How to complete this task. Print the data below exactly, but only the lines from the one containing "[|by apply IH]." down to the one containing "rewrite !orb_true_iff, !andb_true_iff, !Z.leb_le, !Z.eqb_eq", inclusive.

● ● ●

(* ===== verification/KeyWrap.v ===== *)
(** * KeyWrap: the keys that wrap the root, and what the root authenticates

    [rekey-vault/src/crypto/kdf.rs], recovery.rs, generation.rs, and the wrapping of
    bootstrap.rs: a password or a recovery key becomes the key of a wrapper, which
    holds the root key; the root key authenticates the header, its generation
    included. Argon2id, HKDF, HMAC and base32 are third-party code, the class [Kdf]. *)

From S2P Require Import Prelude Strings Bytes Errors Domain Codec SessionState Approval Decimal Json AuditRecords VaultModel VaultTables VaultStore.
From S2P Require Import Usage VaultRows.

Record Argon2Params := mkArgon2Params { memory_kib : Z; iterations : Z; parallelism : Z }.
Definition RFC9106_LOW_MEMORY : Argon2Params := mkArgon2Params 65536 3 4.
Definition quoted (name : string) : string :=
  String (byte_char 34) (name ++ String (byte_char 34) EmptyString)%string.
Definition to_json (p : Argon2Params) : string :=
  ("{" ++ quoted "memory_kib" ++ ":" ++ dec (memory_kib p) ++ "," ++ quoted "iterations" ++ ":" ++ dec (iterations p)
   ++ "," ++ quoted "parallelism" ++ ":" ++ dec (parallelism p) ++ "}")%string.
Definition params_validate (p : Argon2Params) : result AuthorityError unit :=
  reject_if negb ((8 <=? memory_kib p) && (memory_kib p <=? 256 * 1024))
            || negb ((1 <=? iterations p) && (iterations p <=? 16))
            || negb ((1 <=? parallelism p) && (parallelism p <=? 8))
    with Authority.StorageIntegrityFailed ;;
  Ok tt.

(** [hash_password_into_with_memory] of the password and the salt; [expand] of the
    salt, the key and the info to 32 bytes; HMAC-SHA256; [BASE32_NOPAD]; serde's
    reading of the parameters. *)
Class Kdf := {
  argon2id : Argon2Params -> list Z -> list Z -> option (list Z);
  hkdf_sha256 : list Z -> list Z -> list Z -> option (list Z);
  hmac_sign : list Z -> list Z -> list Z;
  hmac_verify : list Z -> list Z -> list Z -> bool;
  base32_encode : list Z -> string;
  base32_decode : string -> option (list Z);
  params_from_str : string -> option Argon2Params;
}.
Definition is_base32 (c : ascii) : bool :=
  let b := byte_of c in ((65 <=? b) && (b <=? 90)) || ((50 <=? b) && (b <=? 55)).
(** A tag is checked by computing it; the alphabet is A-Z and 2-7; what is written
    reads back. *)
Class KdfLaws `{Kdf} : Prop := {
  argon2id_length p m s k : argon2id p m s = Some k -> length k = 32%nat;
  hkdf_length s k i o : hkdf_sha256 s k i = Some o -> length o = 32%nat;
  hmac_length k m : length (hmac_sign k m) = 32%nat;
  hmac_recomputes k m t : hmac_verify k m t = true <-> t = hmac_sign k m;
  base32_alphabet b : str_all is_base32 (base32_encode b) = true;
  base32_roundtrip b : Forall is_byte b -> base32_decode (base32_encode b) = Some b;
  params_roundtrip : params_from_str (to_json RFC9106_LOW_MEMORY) = Some RFC9106_LOW_MEMORY;
}.

(** [UnlockProof], and the [RestoreProof] of an operator at the machine. *)
Inductive UnlockProof : Type :=
  | PasswordProof (secret : list Z)
  | RecoveryProof (secret : list Z)
  | PresenceProof (secret : list Z).
Inductive RestoreProof : Type :=
  | RestorePassword (secret : list Z)
  | RestoreRecoveryKey (secret : list Z).

Section WithLibraries.
Context {H : Host} {CC : Codecs} {SJ : Serde} {VW : ValueWriter} {RC : RecordCodec} {AE : Aead} {KD : Kdf}.

Definition KDF_ALGORITHM_ARGON2ID : string := "argon2id".
Definition KDF_ALGORITHM_HKDF_SHA256 : string := "hkdf-sha256".
Definition RECOVERY_KEK_INFO : list Z := bytes_of "rekey/recovery-kek/v1".
Definition params_from_json (json : string) : result AuthorityError Argon2Params :=
  params ← ok_or Authority.CryptoFailure (params_from_str json);
  _ ← params_validate params;
  Ok params.
Definition derive_password_kek (password salt : list Z) (params : Argon2Params) : result AuthorityError (list Z) :=
  _ ← params_validate params;
  ok_or Authority.CryptoFailure (argon2id params password salt).
Definition derive_recovery_kek (recovery_key salt : list Z) : result AuthorityError (list Z) :=
  ok_or Authority.CryptoFailure (hkdf_sha256 salt recovery_key RECOVERY_KEK_INFO).

(** ** Recovery keys as text *)

Definition RECOVERY_PREFIX : string := "RKREC1-".
Definition checksum (key : list Z) : list Z := take 4 (sha256 key).
(** The loop over the characters, with a dash before every sixth but the first. *)
Fixpoint grouped (i : nat) (raw : string) : string :=
  match raw with
  | EmptyString => EmptyString
  | String c rest =>
      let tail := String c (grouped (S i) rest) in
      if (0 <? i)%nat && (i mod 6 =? 0)%nat then String "-" tail else tail
  end.
Definition encode_recovery_key (key : list Z) : string :=
  (RECOVERY_PREFIX ++ grouped 0 (base32_encode (key ++ checksum key)))%string.
Definition ascii_upper (c : ascii) : ascii :=
  let b := byte_of c in if (97 <=? b) && (b <=? 122) then byte_char (b - 32) else c.
(** Dashes and spaces go, letters become capital; both are single bytes. *)
Fixpoint compact (s : string) : string :=
  match s with
  | EmptyString => EmptyString
  | String c rest =>
      if Ascii.eqb c "-" || Ascii.eqb c " " then compact rest else String (ascii_upper c) (compact rest)
  end.
Definition parse_recovery_key (input : string) : result AuthorityError (list Z) :=
  rest ← ok_or Authority.InvalidUnlockCredential (strip_prefix_str RECOVERY_PREFIX (trim input));
  decoded ← ok_or Authority.InvalidUnlockCredential (base32_decode (compact rest));
  reject_if negb (bool_decide (length decoded = 36%nat)) with Authority.InvalidUnlockCredential ;;
  let key := take 32 decoded in
  reject_if negb (bool_decide (drop 32 decoded = checksum key)) with Authority.InvalidUnlockCredential ;;
  Ok key.

(** ** Wrapping the root *)

Definition zeros (n : nat) : list Z := repeat 0 n.
Definition vrk_aad (vault wrapper : Uuid) : list Z :=
  aad_encode (mkAadV1 WrapVrk vault (id_as_bytes wrapper) 1 0 (zeros 32)).
Definition wrap_vrk (vault wrapper : Uuid) (kek vrk : list Z) : V (list Z * list Z) :=
  aead_seal kek (vrk_aad vault wrapper) vrk.
(** A key is an array of 32 bytes. *)
Definition key_of {A} (e : A) (plain : list Z) : result A (list Z) :=
  if bool_decide (length plain = 32%nat) then Ok plain else Err e.
Definition unwrap_vrk (vault : Uuid) (wrapper : KeyWrapperRecord) (kek : list Z) : result AuthorityError (list Z) :=
  plain ← map_err (fun _ => Authority.InvalidUnlockCredential)
    (aead_open kek (vrk_aad vault (kw_wrapper_id wrapper)) (kw_nonce wrapper) (kw_wrapped_vrk wrapper));
  key_of Authority.InvalidUnlockCredential plain.
Definition kek_for_wrapper (wrapper : KeyWrapperRecord) (proof : list Z) : result AuthorityError (list Z) :=
  match kw_kind wrapper with
  | WrapperPassword =>
      reject_if negb (str_eqb (kw_kdf_algorithm wrapper) KDF_ALGORITHM_ARGON2ID) with Authority.CryptoFailure ;;
      params ← params_from_json (kw_kdf_params_json wrapper);
      derive_password_kek proof (kw_salt wrapper) params
  | WrapperRecovery =>
      reject_if negb (str_eqb (kw_kdf_algorithm wrapper) KDF_ALGORITHM_HKDF_SHA256) with Authority.CryptoFailure ;;
      reject_if negb (utf8_valid proof) with Authority.InvalidUnlockCredential ;;
      key ← parse_recovery_key (text_of proof);
      derive_recovery_kek key (kw_salt wrapper)
  end.

(** ** The header's generation *)

Definition GENERATION_KEY_INFO : list Z := bytes_of "rekey/header-generation-hmac-sha256/v2".
Definition MESSAGE_DOMAIN : list Z := bytes_of "RKGENERATION" ++ [0; 2].
Definition generation_key (vrk : list Z) (vault : Uuid) : result AuthorityError (list Z) :=
  ok_or Authority.CryptoFailure (hkdf_sha256 (id_as_bytes vault) vrk GENERATION_KEY_INFO).
Definition generation_message (vault : Uuid) (format generation : Z) (pki_digest : Digest) : result AuthorityError (list Z) :=
  reject_if generation =? 0 with Authority.StorageIntegrityFailed ;;
  Ok (MESSAGE_DOMAIN ++ id_as_bytes vault ++ be_bytes 4 format ++ be_bytes 8 generation ++ pki_digest).
Definition generation_seal (vrk : list Z) (vault : Uuid) (format generation : Z) (pki_digest : Digest)
  : result AuthorityError (list Z) :=
  key ← generation_key vrk vault;
  message ← generation_message vault format generation pki_digest;
  key_of Authority.CryptoFailure (hmac_sign key message).
Definition generation_verify (vrk : list Z) (h : VaultHeaderRecord) : result AuthorityError unit :=
  key ← generation_key vrk (hd_vault_id h);
  message ← generation_message (hd_vault_id h) (hd_format_version h) (hd_generation h) (hd_pki_digest h);
  if hmac_verify key message (hd_generation_mac h) then Ok tt else Err Authority.StorageIntegrityFailed.

(** A known text sealed under the root. *)
Definition VAULT_INTEGRITY_MARK : list Z := bytes_of "rekey-vault-integrity-v1".
Definition integrity_aad (vault : Uuid) : list Z :=
  aad_encode (mkAadV1 VaultIntegrity vault (id_as_bytes vault) 1 0 (zeros 32)).
Definition seal_integrity (vault : Uuid) (vrk : list Z) : V (list Z * list Z) :=
  aead_seal vrk (integrity_aad vault) VAULT_INTEGRITY_MARK.
Definition prove_integrity (h : VaultHeaderRecord) (vrk : list Z) : result AuthorityError unit :=
  _ ← generation_verify vrk h;
  plain ← map_err (fun _ => Authority.CryptoFailure)
    (aead_open vrk (integrity_aad (hd_vault_id h)) (hd_integrity_nonce h) (hd_integrity_ciphertext h));
  reject_if negb (bool_decide (plain = VAULT_INTEGRITY_MARK)) with Authority.CryptoFailure ;;
  Ok tt.

End WithLibraries.

(** * A recovery key and its text

    What [encode_recovery_key] writes is plain text, and [parse_recovery_key] reads the
    key back, as a wrapper does from the bytes of a proof. *)

(** Text of visible ASCII: no space, nothing above 126. *)
Definition visible (c : ascii) : bool := (33 <=? byte_of c) && (byte_of c <=? 126).
Lemma visible_ascii s : str_all visible s = true -> str_all is_ascii_byte s = true.
Proof.
  intros Hs. induction s as [|c s IH]; [done|]. cbn [str_all] in *. reflect_bools. unfold visible in *. reflect_bools.
  apply andb_true_intro. split; [unfold is_ascii_byte; apply Z.ltb_lt; lia|by apply IH].
Qed.
Lemma visible_chars s : str_all visible s = true -> chars s = bytes_of s.
Proof. intros Hs. by apply chars_ascii, visible_ascii. Qed.
Lemma visible_utf8 s : str_all visible s = true -> utf8_valid (bytes_of s) = true.
Proof.
  induction s as [|c s IH]; [done|]. cbn [str_all]. intros Hs. reflect_bools. change (bytes_of (String c s)) with (byte_of c :: bytes_of s).
  cbn [utf8_valid]. unfold visible in *. reflect_bools. assert (byte_of c <=? 127 = true) as -> by (apply Z.leb_le; lia). by apply IH.
Qed.
Lemma visible_trim s : str_all visible s = true -> trim s = s.
Proof.
  intros Hs. unfold trim, trim_chars. rewrite visible_chars by done.
  assert (Hw : Forall (fun x => is_whitespace x = false) (bytes_of s)).
  { clear -Hs. induction s as [|c s IH]; [constructor|]. cbn [str_all] in Hs. reflect_bools. constructor; [|by apply IH].
    destruct (is_whitespace (byte_of c)) eqn:E; [|done]. exfalso. unfold visible, is_whitespace in *. reflect_bools.
    rewrite !orb_true_iff, !andb_true_iff, !Z.leb_le, !Z.eqb_eq in E. lia. }
  rewrite (drop_while_none _ _ Hw), drop_while_none by by apply Forall_rev. rewrite rev_involutive. by apply of_chars_ascii, visible_ascii.
Qed.

(** ** The groups *)

Lemma base32_bytes c : is_base32 c = true -> 50 <= byte_of c <= 90 /\ ~ 97 <= byte_of c <= 122 /\ byte_of c <> 45.
Proof. unfold is_base32. rewrite orb_true_iff, !andb_true_iff, !Z.leb_le. lia. Qed.
Lemma base32_upper c : is_base32 c = true -> ascii_upper c = c.
Proof.
  intros Hc%base32_bytes. unfold ascii_upper. destruct (Z.leb_spec 97 (byte_of c)); [|done]. cbn.
  destruct (Z.leb_spec (byte_of c) 122); [lia|done].
Qed.
Lemma base32_kept c : is_base32 c = true -> Ascii.eqb c "-" || Ascii.eqb c " " = false.
Proof.
  intros Hc. destruct (Ascii.eqb_spec c "-") as [->|_]; [by vm_compute in Hc|]. destruct (Ascii.eqb_spec c " ") as [->|_]; [by vm_compute in Hc|done].
Qed.
Lemma compact_grouped raw i : str_all is_base32 raw = true -> compact (grouped i raw) = raw.
Proof.
  revert i. induction raw as [|c raw IH]; [done|]. intros i. cbn [str_all]. intros Hs. reflect_bools. cbn [grouped].
  assert (Hc : compact (String c (grouped (S i) raw)) = String c raw) by (cbn [compact]; by rewrite base32_kept, base32_upper, IH).
  case_match; [|done]. exact Hc.
Qed.
Lemma grouped_visible raw i : str_all is_base32 raw = true -> str_all visible (grouped i raw) = true.
Proof.
  revert i. induction raw as [|c raw IH]; [done|]. intros i. cbn [str_all]. intros Hs. reflect_bools. cbn [grouped].
  assert (Hc : str_all visible (String c (grouped (S i) raw)) = true).
  { cbn [str_all]. rewrite IH by done. match goal with Hb : is_base32 c = true |- _ => apply base32_bytes in Hb end.
    unfold visible. rewrite (proj2 (Z.leb_le 33 _)), (proj2 (Z.leb_le _ 126)) by lia. done. }
  case_match; [exact Hc|done].
Qed.

Section WithLibraries.
Context {CC : Codecs} {CL : CodecLaws} {KD : Kdf} {KL : KdfLaws}.

Lemma recovery_visible key : str_all visible (encode_recovery_key key) = true.
Proof. unfold encode_recovery_key. rewrite str_all_app, grouped_visible; [done|]. apply base32_alphabet. Qed.
Lemma recovery_text key : length key = 32%nat -> Forall is_byte key -> parse_recovery_key (encode_recovery_key key) = Ok key.
Proof.
  intros Hl Hb. unfold parse_recovery_key. rewrite visible_trim by apply recovery_visible. unfold encode_recovery_key.
  rewrite strip_prefix_str_app. cbn [ok_or mbind result_bind]. rewrite compact_grouped by apply base32_alphabet.
  assert (Hc : length (checksum key) = 4%nat /\ Forall is_byte (checksum key)).
  { unfold checksum. rewrite length_take, sha256_length. split; [done|]. apply Forall_take, sha256_bytes. }
  destruct Hc as [Hcl Hcb]. rewrite base32_roundtrip by by apply Forall_app.
  cbn [ok_or mbind result_bind]. rewrite bool_decide_eq_true_2 by (rewrite length_app; lia). cbn [negb].
  rewrite (take_app_length' key _ 32), (drop_app_length' key _ 32) by done. by rewrite bool_decide_eq_true_2.
Qed.

End WithLibraries.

● ● ●

Response box.
  { clear -Hs. induction s as [|c s IH]; [constructor|]. cbn [str_all] in Hs. reflect_bools. constructor; [|by apply IH].
    destruct (is_whitespace (byte_of c)) eqn:E; [|done]. exfalso. unfold visible, is_whitespace in *. reflect_bools.
    rewrite !orb_true_iff, !andb_true_iff, !Z.leb_le, !Z.eqb_eq in E. lia. }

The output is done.